Coffee - An Encounter

coffee_mug_bean.jpg

Coffee au lait – with New Orleans chicory -- was my first experience of coffee. I was already a teenager in high school when this friendship developed, a friendship with coffee. It was served after breakfast, in a cup with the saucer on top to keep it steaming hot. After graduation, out of sight out of mind, other beverages took places of prominence.

 

Then one day about 25 years later, in the midst of miserable dark days, I began to find hope and meaning for my life in a cup of coffee. In some inspirational book I was reading, the author suggested being present to your cup of coffee.
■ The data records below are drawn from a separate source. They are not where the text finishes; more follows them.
(** In every reachable state topics and subscriptions refer to each other
    (a topic lists exactly the subscriptions attached to it, under their own
    names, and every subscription's topic exists), acknowledgement deadlines
    are between 1 and 600 seconds, pending messages carry no handle and
    in-flight messages are filed under the handle they carry. *)
Theorem pubsub_states_well_formed (b : Backend) : reachable b → wf b.
Proof. apply sub_reachable_wf. Qed.

(** What one attempt of Receive does: it hands out the first
    min(batch, available) messages of the queue, where the queue is the pending
    messages followed by the in-flight ones whose deadline has passed; each is
    in flight under the handle returned with it until now plus the lock time
    (between 1 and 600 seconds); the rest of the queue stays pending in order,
    and in-flight messages whose deadline has not passed are not touched. *)
Theorem receive_hands_out (now : Time) (order : list string) (rnd : nat → bytes) (q : string)
    (opt : ReceiveOptions) (b : Backend) (s : subscriptionState) :
  reachable b → subs b !! q = Some s → order ≡ₚ (map_to_list (inflight s)).*1 →
  fresh_handles rnd (inflight s) →
  let k := Z.to_nat (batch_size (MaxMessages opt)) in
  let v := lock_seconds (AckDeadline opt) (ackDeadlineSeconds s) in
  ∃ D s', receive_once now order rnd q opt b = (set_sub b q s', Ok (message_of now <$> D)) ∧
    1 <= v <= 600 ∧
    payload_of <$> D = payload_of <$> take k (queue_of now order s) ∧
    pending s' = drop k (queue_of now order s) ∧
    (∀ m, m ∈ D → inflight s' !! receiptHandle m = Some m ∧ visibleAt m = now + v * Second) ∧
    (∀ h m, inflight s !! h = Some m → ¬ expired now m → inflight s' !! h = Some m).
Proof.
  intros Hr Hs Ho Hf k v.
  assert (Hv : 1 <= v <= 600).
  { apply lock_seconds_range. by destruct (wf_subs b (sub_reachable_wf b Hr) q s Hs) as [[]]. }
  destruct (batch_inserted now order rnd opt s Hf) as (_ & Hin & Hout).
  exists (batch now order rnd opt s). eexists. split; [by apply receive_once_spec|].
  cbn [pending inflight set_messages]. unfold queue_of. rewrite <-(sub_reclaim_pending now order s Ho).
  split_and!; [lia|lia|apply sub_payload_delivered|done| |].
  - intros m Hm. split; [by apply Hin|]. rewrite (delivered_until _ _ _ _ _ _ Hm), seconds_small; [done|].
    fold v. unfold in_s, Second. lia.
  - intros h m Hm Hx. rewrite Hout; [by apply sub_reclaim_keeps|].
    intros (m' & -> & Hm')%list_elem_of_fmap.
    apply (fresh_delivered now rnd v _ (inflight s) Hf) in Hm'; [congruence|].
    rewrite length_take. pose proof (sub_batch_size_range (MaxMessages opt)). lia.
Qed.
Lemma receive_normalise name :
  str_mem "/" name = false → SqsReceive.normaliseQueueURL (SqsReceive.fakeQueueURL name) = name.
Proof.
  intros Hn. unfold normaliseQueueURL, fakeQueueURL.
  change ("https://sqs.shim.amazonaws.com/000000000000/" +:+ name) with
    ("https://sqs.shim.amazonaws.com/000000000000" +:+ String "/" name).
  by rewrite LastIndexByte_app, str_drop_sep.
Qed.

(** ** The numbered attributes *)

(** A digit string followed by a suffix without digits splits one way. *)
Lemma entry_inj i j s t :
  0 <= i → 0 <= j → "MessageAttributes.entry." +:+ Itoa i +:+ String "." s = "MessageAttributes.entry." +:+ Itoa j +:+ String "." t →
  i = j ∧ s = t.
Proof.
  intros Hi Hj E%str_app_inj_l. apply str_sep_inj in E as [E ->]; [|by apply Itoa_mem..].
  split; [by apply Itoa_inj|done].
Qed.

Lemma entry_name_inj i j : 0 <= i → 0 <= j → entry_name i = entry_name j → i = j.
Proof. intros Hi Hj E. by apply (entry_inj i j "Name" "Name") in E as [? _]. Qed.
Lemma entry_value_inj i j : 0 <= i → 0 <= j → entry_value i = entry_value j → i = j.
Proof. intros Hi Hj E. by apply (entry_inj i j "Value.StringValue" "Value.StringValue") in E as [? _]. Qed.
Lemma entry_name_value i j : 0 <= i → 0 <= j → entry_name i ≠ entry_value j.
Proof. intros Hi Hj E. by apply (entry_inj i j "Name" "Value.StringValue") in E as [_ ?]. Qed.

(** The loop needs a key of the form for each turn. *)
Lemma attribute_loop_keys fuel i form out :
  attribute_loop fuel i form out = None → ∀ j, 0 <= j < Z.of_nat fuel → is_Some (form !! entry_name (i + j)).
Proof.
  revert i out. induction fuel as [|fuel IH]; intros i out H j Hj; [lia|]. cbn [attribute_loop] in H.
  destruct (String.eqb_spec (Query_Get form (entry_name i)) "") as [|Hne]; [done|].
  destruct (decide (j = 0)) as [->|Hj0].
  - rewrite Z.add_0_r. unfold Query_Get in Hne. by destruct (form !! entry_name i).
  - replace (i + j) with (i + 1 + (j - 1)) by lia. eapply IH; [exact H|lia].
Qed.

Lemma attribute_loop_ends form : ∃ out, attribute_loop (S (size form)) 1 form ∅ = Some out.
Proof.
  destruct (attribute_loop (S (size form)) 1 form ∅) as [out|] eqn:E; [eauto|exfalso].
  pose proof (keys_bounded form entry_name entry_name_inj (S (size form)) (λ j Hj, attribute_loop_keys _ _ _ _ E j Hj)). lia.
Qed.

(** The form of a publish. *)
Definition attribute_fields (i : Z) (kv : string * string) : list (string * string) :=
  [(entry_name i, kv.1); ("MessageAttributes.entry." +:+ Itoa i +:+ ".Value.DataType", "String");
   (entry_value i, kv.2)].
Fixpoint attributes_form (i : Z) (attrs : list (string * string)) : list (string * string) :=
  match attrs with
  | [] => []
  | kv :: attrs => attribute_fields i kv ++ attributes_form (i + 1) attrs
  end.
(** Go's choice of map order does not affect the verdict when the names of
    the signed headers and of the query parameters differ by more than case:
    both canonical lists are sorted by lower-cased name. *)
Theorem SharedKey_order_independent (h1 h2 q1 q2 : list (string * list string)) (r : Request) :
  distinct_names h1 → distinct_names q1 → h1 ≡ₚ h2 → q1 ≡ₚ q2 →
  Verify Quote h1 q1 r = Verify Quote h2 q2 r.
Proof.
  intros Hh Hq Ph Pq. unfold Verify, buildCanonicalString.
  rewrite (canonicalizedHeaders_perm h1 h2) by done.
  repeat match goal with
    | |- ?x = ?y => constr_eq x y; exact eq_refl
    | |- context [match ?x with _ => _ end] => rewrite ?(canonicalizedResource_perm r q1 q2) by done; destruct x
    end.
Qed.

(** A SharedKeyLite signature covers only x-ms-date, the path and the comp
    parameter: with these and the Authorization header kept, the verdict does
    not change with the method, the other headers, the other query parameters
    or the body. *)
Theorem lite_signature_covers (h1 h2 q1 q2 : list (string * list string)) (r1 r2 : Request) (cred : string) :
  Header_Get r1 "Authorization" = "SharedKeyLite " +:+ cred →
  Header_Get r2 "Authorization" = "SharedKeyLite " +:+ cred →
  Header_Get r1 "x-ms-date" = Header_Get r2 "x-ms-date" →
  URL_Path r1 = URL_Path r2 → EscapedPath r1 = EscapedPath r2 →
  Query_Get (Query r1) "comp" = Query_Get (Query r2) "comp" →
  Verify Quote h1 q1 r1 = Verify Quote h2 q2 r2.
Proof.
  intros E1 E2 Ed Ep Ee Ec.
  assert (Hs : split_scheme ("SharedKeyLite " +:+ cred) = Some (cred, "SharedKeyLite"))
    by (apply split_scheme_spec; auto).
  unfold Verify. rewrite E1, E2, Hs. cbn [String.eqb Ascii.eqb]. unfold buildTablesCanonicalString.
  by rewrite Ed, Ep, Ee, Ec.
Qed.
End acceptance.

(** ** Witnesses *)

Definition demo_key : bytes := bytes_of_string "key".
#[local] Instance demo_store : AccountStore := StaticStore_Lookup (mkStaticStore "acct" demo_key).

Definition demo (query : gmap string (list string)) (auth : string) : Request :=
  mkRequest "GET" "acct.blob.core.windows.net" "" "/c" "" "/c" "" query
    {["X-Ms-Date" := ["Mon, 01 Jan 2024 00:00:00 GMT"]; "Authorization" := [auth]]} 0 None.
Definition demo_headers : list (string * list string) := [("X-Ms-Date", ["Mon, 01 Jan 2024 00:00:00 GMT"])].

Definition case_query : gmap string (list string) := {["A" := ["1"]; "a" := ["2"]]}.
Definition demo_sign (q : gmap string (list string)) (qr : list (string * list string)) : string :=
  expected_signature demo_key (canonical_for "SharedKey" (demo q "") demo_headers qr "acct").

(** When two query parameters differ in case only, the verdict on one and
    the same request depends on the order in which Go ranges over the query
    map: it is accepted for one order and refused for the other. *)
Theorem SharedKey_order_dependent :
  ∃ r q1 q2, q1 ≡ₚ q2 ∧ map_to_list (Query r) ≡ₚ q1 ∧
    Verify (λ s, s) demo_headers q1 r = None ∧ Verify (λ s, s) demo_headers q2 r ≠ None.
Proof.
  exists (demo case_query ("SharedKey acct:" +:+ demo_sign case_query [("A", ["1"]); ("a", ["2"])])).
  exists [("A", ["1"]); ("a", ["2"])], [("a", ["2"]); ("A", ["1"])].
  split; [apply Permutation_swap|]. split; [vm_compute; apply Permutation_refl || apply Permutation_swap|].
  split; [vm_compute; reflexivity|vm_compute; discriminate].
Qed.

Definition demo_date : string := "Mon, 01 Jan 2024 00:00:00 GMT".
Definition demo_to_sign : string :=
  concat_strings ("GET" :: replicate 12 nl ++ ["x-ms-date:"; demo_date; nl; "/acct/c"; nl; "comp:list"]).
Definition demo_signed : Request :=
  demo {["comp" := ["list"]]} ("SharedKey acct:" +:+ base64_EncodeToString (hmac_sha256 demo_key (bytes_of_string demo_to_sign))).

Lemma SharedKey_accepts_iff_witness :
  Verify (λ s, s) (map_to_list (Header demo_signed)) [("comp", ["list"])] demo_signed = None.
Proof.
  apply (SharedKey_accepts_iff demo_store (λ s, s)).
  - reflexivity.
  - vm_compute. reflexivity.
  - apply (bool_decide_unpack _). vm_compute. exact I.
  - apply (bool_decide_unpack _). vm_compute. exact I.
  - exists "SharedKey", "acct", demo_key, demo_to_sign. split; [left; split; [reflexivity|]|].
    + exists [("x-ms-date", demo_date)], [("comp", "list")]. split_and!; [vm_compute; reflexivity|repeat constructor|
        vm_compute; reflexivity|repeat constructor|vm_compute; reflexivity].
    + split_and!; vm_compute; reflexivity.
Defined.

Lemma SharedKey_order_independent_witness :
  let r := demo ∅ "SharedKey acct:abc" in
  Verify (λ s, s) (("X", []) :: demo_headers) [] r = Verify (λ s, s) (demo_headers ++ [("X", [])]) [] r.
Proof.
  apply (SharedKey_order_independent demo_store (λ s, s)).
  - apply (bool_decide_unpack _). vm_compute. exact I.
  - apply NoDup_nil_2.
  - apply Permutation_swap.
  - apply perm_nil.
Defined.

Definition lite_auth : string :=
  "acct:" +:+ expected_signature demo_key (canonical_for "SharedKeyLite" (demo ∅ "") [] [] "acct").

Lemma lite_signature_covers_witness :
  Verify (λ s, s) [] [] (demo ∅ ("SharedKeyLite " +:+ lite_auth)) =
  Verify (λ s, s) [] [("$filter", ["x"])]
    (mkRequest "DELETE" "h" "" "/c" "" "/c" "$filter=x" {["$filter" := ["x"]]}
      (Header (demo ∅ ("SharedKeyLite " +:+ lite_auth))) 7 (Some (Reads (bytes_of_string "payload")))).
Proof.
  apply (lite_signature_covers demo_store (λ s, s) _ _ _ _ _ _ lite_auth).
  all: vm_compute; reflexivity.
Defined.

Example lite_is_accepted : Verify (λ s, s) [] [] (demo ∅ ("SharedKeyLite " +:+ lite_auth)) = None.
Proof. vm_compute. reflexivity. Qed.
(** A snapshot outlives its instance: after a successful [CreateSnapshot],
    whatever callers and goroutines do short of deleting the snapshot - the
    instance itself may be deleted - restoring it under a free name succeeds
    and gives an instance being created with the engine and the version the
    original had.  The restored instance has a fresh password, which is
    revealed, the user "shimadmin", and none of the original's storage size,
    class and region. *)
Theorem snapshot_restores (w : World) (evs : list event) (b1 : Backend) (ts : list timer) (snap : Snapshot)
    (now now' : Time) (random : bytes) (inst sid new : string) :
  reachable w → CreateSnapshot now inst sid (w_backend w) = (b1, ts, Ok snap) →
  Called (OpDeleteSnapshot sid) ∉ evs → let b := exec evs b1 in instances b !! new = None →
  ∃ i, instances (w_backend w) !! inst = Some i ∧
    let restored := mkInstanceState new (engine i) (engineVersion i) StatusCreating 0 "" "" "shimadmin"
                      (newPassword random) now' in
    RestoreFromSnapshot now' random sid new b b =
      (set_instance b new restored, [Available_after new],
       Ok (mkCreateInstanceResult (instanceToDomain restored) (newPassword random))).
Proof.
  intros Hr Hc Hno b Hnew. unfold CreateSnapshot in Hc. repeat case_match; simplify_eq.
  eexists; split; [done|]. destruct (reachable_engines w Hr) as [Hi _].
  match goal with H : instances _ !! inst = Some ?s |- _ => rename s into i; rename H into Hinst end.
  assert (snapshot_is sid (engine i) (engineVersion i) b) as (s & Hs & He & Hv).
  { subst b. apply exec_inv.
    - intros ev b Hin. apply snapshot_survives. by intros ->.
    - eexists. cbn. by rewrite lookup_insert_eq. }
  unfold RestoreFromSnapshot, CreateInstance. rewrite Hs. cbn. rewrite Hnew, He, Hv.
  rewrite bool_decide_eq_false_2; [done|]. by eapply Hi.
Qed.

Lemma snapshot_restores_witness :
  ∃ i, instances (w_backend demo_world) !! "db" = Some i ∧ engine i = EnginePostgres.
Proof.
  destruct (CreateSnapshot 8 "db" "snap" (w_backend demo_world)) as [[b1 ts] r] eqn:E.
  assert (∃ snap, r = Ok snap) as [snap ->] by (apply (f_equal snd) in E; vm_compute in E; by eexists).
  assert (instances (exec [Called (OpDeleteInstance "db"); Woke (Delete_after "db")] b1) !! "copy" = None) as Hn.
  { assert (b1 = (CreateSnapshot 8 "db" "snap" (w_backend demo_world)).1.1) as -> by (by rewrite E). by vm_compute. }
  destruct (snapshot_restores demo_world [Called (OpDeleteInstance "db"); Woke (Delete_after "db")]
    b1 ts snap 8 9 [] "db" "snap" "copy" rdbms_demo_reachable E) as (i & Hi & _); [set_solver|done|].
  exists i. split; [done|]. vm_compute in Hi. by simplify_eq.
Defined.

Lemma CreateInstance_fresh now random n opt b :
  instances b !! n = None → ci_Engine opt ≠ EngineUnknown → ci_MasterUsername opt ≠ "" →
  ∃ s r, CreateInstance now random n opt b = (set_instance b n s, [Available_after n], Ok r) ∧
    status s = StatusCreating.
Proof.
  intros Hn He Hu. unfold CreateInstance. rewrite Hn, bool_decide_eq_false_2 by done.
  destruct (String.eqb_spec (ci_MasterUsername opt) ""); [done|]. case_match; by eexists _, _.
Qed.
Hold it firmly with both hands. Gaze at the lingering steam arising from the earthly brownness. Invite the scent to tickle your nose. Focus on this richly brewed beverage as you take the first sip. And savor. Be still. Be present.

 

That simple ritual is one I practice still, another 25 years later. My only coffee of the day, a mid-afternoon pause for fresh brewed, pour-over coffee is a pause to be present to myself, simply with no other agenda. Enjoying the cup of coffee is the singular event for recollection of who I am and whose I am. A moment to just be.

 

Some coffee pauses give me time to remember the coffee growers of Guatemala whom I met in 1997. I remember the scent of beans as I walked near Lake Atitlan among the coffee bushes after a fresh rain. I remember the ashy scent of roasted beans grown in the lush soil around Volcanoes Toliman and Atitlan. I remember the friends we made last January in Guatemala, friendships formed and deepened over coffee.

 

Coffee is a friend, not a beverage. Coffee is presence, not an event. Coffee is ritual, not a happening. Coffee is an encounter.

-- Jan

A Reminder: September is Hunger Action Month

Please give if your are able to help others savor God's gifts. You may donate to Feeding America or to your local food program.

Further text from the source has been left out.